## Directions for this task
Every entry has to be restated word for word.

## Data to examine
(** C8: a run ends in one of three distinguished ways.  With an empty
    resolved pantry, or with a recipe path that does not exist, it ends in
    [parser.error] (usage message, exit status 2); the message for the
    path names it as pathlib writes it.  When the collection
    loads and none of its recipes is balanced, [main] prints the diagnostic
    on standard error, prints nothing on standard output and returns 1.
    When at least one loaded recipe is balanced it prints at least one
    suggestion ([max(1, top)] of them if there are that many) and returns
    0.  A returned status is 0 exactly when something was suggested. *)
Theorem main_exit_behaviour :
  ∀ (F : Type) (HF : PyFloat F) (args : Args) (world : World F),
    let pantry := resolve_pantry args world in
    let path := Path (args_recipes args) in
    (pantry = ∅ ∨ file_at world path = None →
     ∃ message, main args world = ParserError message
                ∧ exit_status (main args world) = 2%Z)
    ∧ (pantry = ∅ →
       main args world
       = ParserError "No ingredients provided. Add them as arguments or via the prompt.")
    ∧ (pantry ≠ ∅ → file_at world path = None →
       main args world = ParserError ("Recipe file not found: " +:+ path))
    ∧ (∀ recipes : list (Recipe F),
         pantry ≠ ∅ → load_recipes world path = Some recipes →
         (Forall (λ recipe, is_balanced recipe = false) recipes →
          main args world
          = Returned 1 [] ["No balanced recipes found in the collection."]
          ∧ exit_status (main args world) = 1%Z)
         ∧ (Exists (λ recipe, is_balanced recipe = true) recipes →
            ∃ first more,
              main args world = Returned 0 (first :: more) []
              ∧ exit_status (main args world) = 0%Z
              ∧ length (first :: more)
                = Nat.min (Z.to_nat (Z.max 1 (args_top args)))
                          (length (List.filter is_balanced recipes))))
    ∧ (∀ status out err,
         main args world = Returned status out err →
         (status = 0%Z ∧ out ≠ [] ∧ err = []) ∨ (status = 1%Z ∧ out = [] ∧ err ≠ [])).
Proof.
  intros F HF args world pantry path.
  assert (Hempty : pantry = ∅ →
            main args world
            = ParserError "No ingredients provided. Add them as arguments or via the prompt.").
  { intros E. unfold main. fold pantry. now rewrite decide_True. }
  assert (Hmissing : pantry ≠ ∅ → file_at world path = None →
            main args world = ParserError ("Recipe file not found: " +:+ path)).
  { intros Hne E. unfold main. fold pantry. rewrite decide_False by exact Hne.
    fold path. now rewrite E. }
  assert (Hloaded : ∀ recipes, pantry ≠ ∅ → load_recipes world path = Some recipes →
            main args world
            = match score_recipes recipes pantry with
              | [] => Returned 1 [] ["No balanced recipes found in the collection."]
              | _ :: _ =>
                  Returned 0
                    (render 1 (firstn (Z.to_nat (Z.max 1 (args_top args)))
                                      (score_recipes recipes pantry))
                            pantry (args_show_missing args)) []
              end).
  { intros recipes Hne Hload. unfold main. fold pantry. rewrite decide_False by exact Hne.
    fold path. rewrite Hload.
    unfold load_recipes in Hload. destruct (file_at world path) as [[raw|]|]; try discriminate.
    reflexivity. }
  split; [|split; [exact Hempty|split; [exact Hmissing|split]]].
  - intros Hor. destruct (decide (pantry = ∅)) as [E|Hne].
    + eexists. rewrite (Hempty E). split; reflexivity.
    + destruct Hor as [E|E]; [contradiction|].
      eexists. rewrite (Hmissing Hne E). split; reflexivity.
  - intros recipes Hne Hload. rewrite (Hloaded recipes Hne Hload). split.
    + intros Hnone. apply (score_recipes_nil recipes pantry) in Hnone. rewrite Hnone.
      split; reflexivity.
    + intros Hsome.
      pose proof (score_recipes_length recipes pantry) as Hlen.
      destruct (score_recipes recipes pantry) as [|entry rest] eqn:Es.
      { exfalso. apply (score_recipes_nil recipes pantry) in Es.
        apply List.Exists_exists in Hsome as (recipe & Hin & Hbal).
        rewrite List.Forall_forall in Es. specialize (Es recipe Hin). congruence. }
      assert (Hlimit : ∃ k, Z.to_nat (Z.max 1 (args_top args)) = S k).
      { exists (Nat.pred (Z.to_nat (Z.max 1 (args_top args)))). lia. }
      destruct Hlimit as [k Hk]. rewrite Hk in *. destruct entry as [score recipe].
      cbn [firstn render]. eexists _, _. split; [reflexivity|]. split; [reflexivity|].
      cbn [length]. rewrite render_length, length_firstn. rewrite <- Hlen. cbn [length]. lia.
  - intros status out err Hmain.
    unfold main in Hmain. fold pantry path in Hmain.
    destruct (decide (pantry = ∅)); [discriminate|].
    destruct (file_at world path) as [content|] eqn:Ef; [|discriminate].
    destruct (load_recipes world path) as [recipes|]; [|discriminate].
    destruct (score_recipes recipes pantry) as [|[score recipe] rest].
    + injection Hmain as <- <- <-. right. repeat split; discriminate.
    + injection Hmain as <- <- <-. left. split; [reflexivity|]. split; [|reflexivity].
      assert (Hlimit : ∃ k, Z.to_nat (Z.max 1 (args_top args)) = S k).
      { exists (Nat.pred (Z.to_nat (Z.max 1 (args_top args)))). lia. }
      destruct Hlimit as [k ->]. discriminate.
Qed.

## Task response
(** C8: a run ends in one of three distinguished ways.  With an empty
    resolved pantry, or with a recipe path that does not exist, it ends in
    [parser.error] (usage message, exit status 2); the message for the
    path names it as pathlib writes it.  When the collection
    loads and none of its recipes is balanced, [main] prints the diagnostic
    on standard error, prints nothing on standard output and returns 1.
    When at least one loaded recipe is balanced it prints at least one
    suggestion ([max(1, top)] of them if there are that many) and returns
    0.  A returned status is 0 exactly when something was suggested. *)
Theorem main_exit_behaviour :
  ∀ (F : Type) (HF : PyFloat F) (args : Args) (world : World F),
    let pantry := resolve_pantry args world in
    let path := Path (args_recipes args) in
    (pantry = ∅ ∨ file_at world path = None →
     ∃ message, main args world = ParserError message
                ∧ exit_status (main args world) = 2%Z)
    ∧ (pantry = ∅ →
       main args world
       = ParserError "No ingredients provided. Add them as arguments or via the prompt.")
    ∧ (pantry ≠ ∅ → file_at world path = None →
       main args world = ParserError ("Recipe file not found: " +:+ path))
    ∧ (∀ recipes : list (Recipe F),
         pantry ≠ ∅ → load_recipes world path = Some recipes →
         (Forall (λ recipe, is_balanced recipe = false) recipes →
          main args world
          = Returned 1 [] ["No balanced recipes found in the collection."]
          ∧ exit_status (main args world) = 1%Z)
         ∧ (Exists (λ recipe, is_balanced recipe = true) recipes →
            ∃ first more,
              main args world = Returned 0 (first :: more) []
              ∧ exit_status (main args world) = 0%Z
              ∧ length (first :: more)
                = Nat.min (Z.to_nat (Z.max 1 (args_top args)))
                          (length (List.filter is_balanced recipes))))
    ∧ (∀ status out err,
         main args world = Returned status out err →
         (status = 0%Z ∧ out ≠ [] ∧ err = []) ∨ (status = 1%Z ∧ out = [] ∧ err ≠ [])).
Proof.
  intros F HF args world pantry path.
  assert (Hempty : pantry = ∅ →
            main args world
            = ParserError "No ingredients provided. Add them as arguments or via the prompt.").
  { intros E. unfold main. fold pantry. now rewrite decide_True. }
  assert (Hmissing : pantry ≠ ∅ → file_at world path = None →
            main args world = ParserError ("Recipe file not found: " +:+ path)).
  { intros Hne E. unfold main. fold pantry. rewrite decide_False by exact Hne.
    fold path. now rewrite E. }
  assert (Hloaded : ∀ recipes, pantry ≠ ∅ → load_recipes world path = Some recipes →
            main args world
            = match score_recipes recipes pantry with
              | [] => Returned 1 [] ["No balanced recipes found in the collection."]
              | _ :: _ =>
                  Returned 0
                    (render 1 (firstn (Z.to_nat (Z.max 1 (args_top args)))
                                      (score_recipes recipes pantry))
                            pantry (args_show_missing args)) []
              end).
  { intros recipes Hne Hload. unfold main. fold pantry. rewrite decide_False by exact Hne.
    fold path. rewrite Hload.
    unfold load_recipes in Hload. destruct (file_at world path) as [[raw|]|]; try discriminate.
    reflexivity. }
  split; [|split; [exact Hempty|split; [exact Hmissing|split]]].
  - intros Hor. destruct (decide (pantry = ∅)) as [E|Hne].
    + eexists. rewrite (Hempty E). split; reflexivity.
    + destruct Hor as [E|E]; [contradiction|].
      eexists. rewrite (Hmissing Hne E). split; reflexivity.
  - intros recipes Hne Hload. rewrite (Hloaded recipes Hne Hload). split.
    + intros Hnone. apply (score_recipes_nil recipes pantry) in Hnone. rewrite Hnone.
      split; reflexivity.
    + intros Hsome.
      pose proof (score_recipes_length recipes pantry) as Hlen.
      destruct (score_recipes recipes pantry) as [|entry rest] eqn:Es.
      { exfalso. apply (score_recipes_nil recipes pantry) in Es.
        apply List.Exists_exists in Hsome as (recipe & Hin & Hbal).
        rewrite List.Forall_forall in Es. specialize (Es recipe Hin). congruence. }
      assert (Hlimit : ∃ k, Z.to_nat (Z.max 1 (args_top args)) = S k).
      { exists (Nat.pred (Z.to_nat (Z.max 1 (args_top args)))). lia. }
      destruct Hlimit as [k Hk]. rewrite Hk in *. destruct entry as [score recipe].
      cbn [firstn render]. eexists _, _. split; [reflexivity|]. split; [reflexivity|].
      cbn [length]. rewrite render_length, length_firstn. rewrite <- Hlen. cbn [length]. lia.
  - intros status out err Hmain.
    unfold main in Hmain. fold pantry path in Hmain.
    destruct (decide (pantry = ∅)); [discriminate|].
    destruct (file_at world path) as [content|] eqn:Ef; [|discriminate].
    destruct (load_recipes world path) as [recipes|]; [|discriminate].
    destruct (score_recipes recipes pantry) as [|[score recipe] rest].
    + injection Hmain as <- <- <-. right. repeat split; discriminate.
    + injection Hmain as <- <- <-. left. split; [reflexivity|]. split; [|reflexivity].
      assert (Hlimit : ∃ k, Z.to_nat (Z.max 1 (args_top args)) = S k).
      { exists (Nat.pred (Z.to_nat (Z.max 1 (args_top args)))). lia. }
      destruct Hlimit as [k ->]. discriminate.
Qed.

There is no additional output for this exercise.